Cheque Bounce India Silent Litigation Crisis cover with 43 lakh pending headline

The 43 lakh number, and what hides inside it

Cheque bounce is shorthand for a complaint filed under Section 138 of the Negotiable Instruments Act, 1881. The provision was inserted in 1988 and made the dishonour of a cheque issued for the discharge of a debt or liability a criminal offence punishable with up to two years of imprisonment or a fine of twice the cheque amount, or both. Forty years later, the Hon’ble Supreme Court of India has called the resulting docket the single largest contributor to the criminal-court backlog in the country. The Ministry of Law’s Lok Sabha reply in December 2024 put the pending number at 43,05,932, citing data drawn from the National Judicial Data Grid.

The 43 lakh figure is a magistrate-court number. The cases live before the Chief Judicial Magistrate, the Metropolitan Magistrate, the Judicial Magistrate First Class. Most of those orders never get uploaded with a searchable text body, so a free-text search for “NI Act 138” or “cheque bounce” only catches a fraction of the universe — typically the cases that have travelled up to a Sessions Court revision, a High Court Section 482 petition, or the Supreme Court. The eCourtsIndia full-text index reflects exactly that pattern.

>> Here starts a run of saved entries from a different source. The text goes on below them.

Lemma redact_all_fuel fuel pats s :
  Forall (fun px => px.1 <> "" /\ exists c, px.2 = String c "" /\ redactable c) pats ->
  redact_all (S fuel) pats s = redact_all 1 pats s.
Proof.
  intros H. revert s. induction H as [| [p x] pats (Hp & c & Hc & Hr) _ IH]; intros s; [done |].
  cbn [redact_all]. cbn in Hp, Hc. subst x.
  rewrite !redactBetween_cases by done.
  destruct (cut (to_lower p) (to_lower s)) as [[b a] |]; [| apply IH].
  cbn zeta. destruct (mem_char _ _); [done | apply IH].
Qed.

(** The text still to be searched when the first secret's pattern is tried. *)
Lemma first_pattern_stuck fuel p q pats a v rest :
  to_lower p = p -> p <> "" -> redactable q ->
  redact_all fuel ((p, String q "") :: pats) (a +s+ p +s+ v +s+ String q rest) = None.
Proof.
  intros Hl Hp Hq. cbn [redact_all]. destruct fuel as [| fuel]; [done |].
  rewrite redactBetween_cases by done. rewrite Hl, to_lower_app, (to_lower_app p), Hl.
  destruct (cut p (to_lower a +s+ p +s+ to_lower (v +s+ String q rest))) as [[b w] |] eqn:Ec.
  2: { assert (E := contains_app (to_lower a) p (to_lower (v +s+ String q rest))).
       unfold contains in E. by rewrite Ec in E. }
  cbn zeta. set (s := a +s+ p +s+ v +s+ String q rest).
  assert (Hin : mem_char q (to_lower (drop_s (String.length b + String.length p) s)) = true).
  { assert (Hb : (String.length b <= String.length a)%nat).
    { clear -Ec Hp. rewrite <- (to_lower_length a). revert b w Ec.
      generalize (to_lower a) as a'. intros a'. induction a' as [| c a' IH]; intros b w.
      - destruct p as [| c p]; [done |].
        pose proof (cut_prefix_app (String c p) (to_lower (v +s+ String q rest))) as E. cbn in *.
        rewrite E. intros [= <- _]. done.
      - cbn [String.append cut]. destruct (cut_prefix p _); [by intros [= <- _]; cbn; lia |].
        destruct (cut p _) as [[b' w'] |] eqn:E; [| done]. intros [= <- <-].
        specialize (IH _ _ eq_refl). cbn. lia. }
    assert (Hd : exists z, drop_s (String.length b + String.length p) s = z +s+ v +s+ String q rest).
    { subst s. clear -Hb. revert a Hb. induction (String.length b) as [| n IH]; intros a Hb.
      - cbn [Nat.add]. exists (drop_s (String.length p) (a +s+ p)). 
        rewrite <- sapp_assoc. assert (Hp : (String.length p <= String.length (a +s+ p))%nat)
          by (rewrite slen_app; lia).
        revert Hp. generalize (a +s+ p) as u. induction (String.length p) as [| m IHm]; intros u Hu.
        + by destruct u.
        + destruct u as [| c u]; cbn in Hu; [lia |]. cbn. apply IHm. lia.
      - destruct a as [| c a]; cbn in Hb; [lia |]. cbn. apply IH. lia. }
    destruct Hd as [z ->]. rewrite !to_lower_app, !mem_char_app.
    cbn. rewrite (proj1 Hq), Ascii.eqb_refl. by rewrite !orb_true_r. }
  by rewrite Hin.
Qed.

(** ** The watchdog *)

(** The calls of a run: its starts, numbered from 1, that did not return. *)
Fixpoint starts (es : list rpc_event) : Z :=
  match es with [] => 0 | RpcStart _ _ _ :: es => 1 + starts es | _ :: es => starts es end.
Definition in_flight (es : list rpc_event) (id : Z) (c : inFlightRPC) : Prop :=
  exists es1 es2, es = es1 ++ RpcStart (method c) (started c) (budget c) :: es2
    /\ id = starts es1 + 1 /\ RpcReturn id ∉ es2.

Lemma starts_app a b : starts (a ++ b) = starts a + starts b.
Proof. induction a as [| [] a IH]; cbn [app starts]; lia. Qed.
Lemma starts_nonneg es : 0 <= starts es.
Proof. induction es as [| [] es IH]; cbn [starts]; lia. Qed.

Lemma in_flight_snoc es e id c :
  in_flight (es ++ [e]) id c <->
    (in_flight es id c /\ e <> RpcReturn id)
    \/ (e = RpcStart (method c) (started c) (budget c) /\ id = starts es + 1).
Proof.
  split.
  - intros (es1 & es2 & E & Hid & Hr). destruct es2 as [| x es2 _] using rev_ind.
    + apply app_inj_tail in E as [-> ->]. by right.
    + rewrite app_comm_cons, app_assoc in E. apply app_inj_tail in E as [-> ->].
      rewrite elem_of_app, list_elem_of_singleton in Hr. left. split; [| intros ->; by apply Hr; right].
      exists es1, es2. naive_solver.
  - intros [[(es1 & es2 & -> & Hid & Hr) Hne] | [-> ->]].
    + exists es1, (es2 ++ [e]). split; [by rewrite <- app_assoc |]. split; [done |].
      rewrite elem_of_app, list_elem_of_singleton. naive_solver.
    + exists es, []. split; [done |]. split; [done |]. apply not_elem_of_nil.
Qed.

Lemma in_flight_bound es id c : in_flight es id c -> 1 <= id <= starts es.
Proof.
  intros (es1 & es2 & -> & -> & _). rewrite starts_app. cbn [starts].
  pose proof (starts_nonneg es1). pose proof (starts_nonneg es2). lia.
Qed.

(** As long as the counter has not wrapped, the table is the calls in flight. *)
Lemma table_exact es :
  starts es < 2 ^ 64 ->
  rpcSeq (rpc_run es) = starts es /\ forall id c, rpcInFlight (rpc_run es) !! id = Some c <-> in_flight es id c.
Proof.
  unfold rpc_run. induction es as [| e es IH] using rev_ind.
  { intros _. split; [done |]. intros id c. cbn. rewrite lookup_empty. split; [done |].
    intros H%in_flight_bound. cbn in H. lia. }
  rewrite starts_app, fold_left_app. cbn [fold_left]. intros Hb.
  assert (Hb' : starts es < 2 ^ 64) by (destruct e; cbn [starts] in Hb; lia). destruct (IH Hb') as [Hs Ht].
  destruct e as [m now timeout | i | i]; cbn [starts rpc_step] in *.
  - unfold call_start. cbn [fst rpcSeq rpcInFlight]. rewrite Hs. pose proof (starts_nonneg es) as H0.
    rewrite Z.mod_small by lia. split; [lia |]. intros id c. rewrite in_flight_snoc, <- Ht, lookup_insert_Some. split.
    + intros [[<- <-] | [Hne H]]; [by right | by left].
    + intros [[H' _] | [[= -> -> ->] ->]]; [| left; by destruct c]. right. split; [| done].
      apply Ht, in_flight_bound in H'. lia.
  - split; [cbn; lia |]. intros id c. cbn. rewrite in_flight_snoc, <- Ht, lookup_delete_Some. naive_solver.
  - split; [lia |]. intros id c. rewrite in_flight_snoc, <- Ht. naive_solver.
Qed.

Lemma check_calls_abort calls :
  (check_calls calls).2 = true <-> exists c, c ∈ calls /\ holdsMountLock (method c) = true.
Proof.
  induction calls as [| c calls IH]; cbn.
  - split; [done |]. by intros (c & ?%not_elem_of_nil & _).
  - destruct (holdsMountLock (method c)) eqn:E; cbn.
    + split; [| done]. intros _. exists c. by split; [left |].
    + destruct (check_calls calls) as [rep ab]; cbn in *. rewrite IH. split.
      * intros (d & ? & ?). exists d. by split; [right |].
      * intros (d & [-> | ?]%elem_of_cons & ?); [congruence | by exists d].
Qed.

Lemma stuckRPCs_elem now t c :
  c ∈ stuckRPCs now t <->
  exists id, rpcInFlight t !! id = Some c /\ started c + Z.max (budget c) rpcStuckFatalAfter <= now.
Proof.
  unfold stuckRPCs. rewrite elem_of_filter_bool, list_elem_of_fmap.
  unfold overdueBy. rewrite Z.leb_le. split.
  - intros [([id d] & -> & Hin%elem_of_map_to_list) Hle]. exists id. cbn in *. split; [done | lia].
  - intros (id & Hin & Hle). split; [| lia]. exists (id, c). by rewrite elem_of_map_to_list.
Qed.

(** What a check reports. *)
Lemma check_calls_reports calls m :
  m ∈ (check_calls calls).1 -> exists c, c ∈ calls /\ holdsMountLock (method c) = false /\ method c = m.
Proof.
  induction calls as [| c calls IH]; cbn; [by intros ?%not_elem_of_nil |].
  destruct (holdsMountLock (method c)) eqn:E; cbn; [by intros ?%not_elem_of_nil |].
  destruct (check_calls calls) as [rep ab]; cbn in *. intros [-> | H]%elem_of_cons.
  - exists c. split; [by left | done].
  - destruct (IH H) as (d & ? & ?). exists d. by split; [right |].
Qed.
Lemma check_calls_all calls : (check_calls calls).2 = false -> (check_calls calls).1 = map method calls.
Proof.
  induction calls as [| c calls IH]; cbn; [done |]. destruct (holdsMountLock (method c)); [done |].
  destruct (check_calls calls) as [rep ab]; cbn in *. intros H. by rewrite IH.
Qed.

Definition overdue (now : Z) (c : inFlightRPC) : Prop := started c + Z.max (budget c) rpcStuckFatalAfter <= now.

(** C36: the watchdog ends the process exactly when a call of rclone's mount
    lock is stuck.  In any run of calls (fewer than 2^64 of them, the counter's
    width): the table holds exactly the calls that started and from which
    librclone has not returned, each under its own number with its method,
    start and budget; a caller released by its timeout changes nothing.  A check
    ends the process exactly if one of them is overdue (past both its own
    budget and five minutes) and is a mount/ method; what it reports instead are
    overdue calls of other methods, all of them if it does not end the
    process. *)
Theorem abort_iff_mount_lock_stuck es now :
  starts es < 2 ^ 64 ->
  let t := rpc_run es in
  (forall id c, rpcInFlight t !! id = Some c <-> in_flight es id c)
  /\ (forall id, rpc_step t (RpcRelease id) = t)
  /\ ((checkStuckRPCs now t).2 = true <->
       exists id c, in_flight es id c /\ holdsMountLock (method c) = true /\ overdue now c)
  /\ (forall m, m ∈ (checkStuckRPCs now t).1 ->
       exists id c, in_flight es id c /\ holdsMountLock m = false /\ overdue now c /\ method c = m)
  /\ ((checkStuckRPCs now t).2 = false ->
       forall id c, in_flight es id c -> overdue now c -> method c ∈ (checkStuckRPCs now t).1).
Proof.
  intros Hb. pose proof (table_exact es Hb) as [_ Ht]. cbn zeta. unfold checkStuckRPCs.
  assert (Hel : forall c, c ∈ stuckRPCs now (rpc_run es) <-> exists id, in_flight es id c /\ overdue now c).
  { intros c. rewrite stuckRPCs_elem. by setoid_rewrite Ht. }
  splits; [exact Ht | done | | |].
  - rewrite check_calls_abort. split.
    + intros (c & (id & Hin & Hle)%Hel & Hm). by exists id, c.
    + intros (id & c & Hin & Hm & Hle). exists c. split; [| done]. apply Hel. by exists id.
  - intros m (c & (id & Hin & Hle)%Hel & Hm & <-)%check_calls_reports. by exists id, c.
  - intros Hab id c Hin Hle. rewrite check_calls_all by done. apply list_elem_of_fmap. exists c. split; [done |].
    apply Hel. by exists id.
Qed.

Lemma abort_iff_mount_lock_stuck_witness :
  (checkStuckRPCs (5 * minute) (rpc_run [RpcStart "vfs/stats" 0 rpcStatsTimeout;
     RpcStart "mount/unmount" 0 rpcUnmountTimeout; RpcRelease 2; RpcReturn 1])).2 = true.
Proof.
  refine (proj2 (proj1 (proj2 (proj2 (abort_iff_mount_lock_stuck _ (5 * minute) _)))) _).
  - cbn. lia.
  - exists 2, (InFlight "mount/unmount" 0 rpcUnmountTimeout).
    split; [| by vm_compute]. exists [RpcStart "vfs/stats" 0 rpcStatsTimeout], [RpcRelease 2; RpcReturn 1].
    split; [done |]. split; [done |]. by intros [[=] | [[=] | ?%not_elem_of_nil]%elem_of_cons]%elem_of_cons.
Defined.

(** [redactBetween], exactly.  With no secret in the text it is unchanged.
    With a secret that runs to the end of the text, everything after the key is
    replaced.  With a secret followed by its delimiter, the loop rewrites the
    same place for ever, whatever number of rounds it is given: the function
    does not return. *)
Theorem redaction_exact fuel s p x :
  (p, x) ∈ patterns ->
  redactBetween (S fuel) s p x
  = match cut p (to_lower s) with
    | None => Some s
    | Some (b, _) =>
        let n := (String.length b + String.length p)%nat in
        if contains (to_lower (drop_s n s)) x then None
        else Some (take_s n s +s+ "[REDACTED]")
    end.
Proof.
  intros Hin. destruct (Forall_elem _ _ _ patterns_redactable Hin) as (Hp & c & Hc & Hr). cbn in Hp, Hc. subst x.
  assert (Hl : to_lower p = p).
  { clear -Hin. unfold patterns in Hin.
    repeat (apply elem_of_cons in Hin as [[= -> ->] | Hin]; [done |]). by apply not_elem_of_nil in Hin. }
  rewrite redactBetween_cases, Hl by done.
  destruct (cut p (to_lower s)) as [[b a] |]; [| done]. cbn zeta. unfold contains.
  set (rem := to_lower _).
  destruct (cut (String c "") rem) as [[v r] |] eqn:E; destruct (mem_char c rem) eqn:Em; try done.
  - by rewrite (proj2 (cut_char_contains c rem) Em) in E.
  - apply cut_char_contains in E. congruence.
Qed.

The two numbers we can see, and how they differ

Search term Hits Live verification
“cheque bounce” 3,581 search?q=cheque+bounce
“dishonour of cheque” 21,972 search?q=dishonour+of+cheque
“NI Act 138” ~21,000 search?q=NI+Act+138
“Section 138” ~21,000 search?q=Section+138

Reporters who quote one of these numbers should know the others. The 3,581 figure is the strict free-text match for the colloquial term. The 22,000 cluster is the order-text mention of the statutory provision. The 43 lakh figure is the trial-court universe sitting underneath. None of these is wrong; they are different views of different layers.

Status split at the appellate layer

Status Cases Share
Disposed 3,003 83.9%
Pending 416 11.6%
Dismissed 69 1.9%
Allowed 47 1.3%
Other (admitted, hearing, withdrawn) 46 1.3%

At the appellate-and-above layer the disposal rate is high because these cases have already passed through the magistrate stage. The pendency burden lives at the trial court. The 416 pending appellate matters are dwarfed by the 43 lakh trial-court universe.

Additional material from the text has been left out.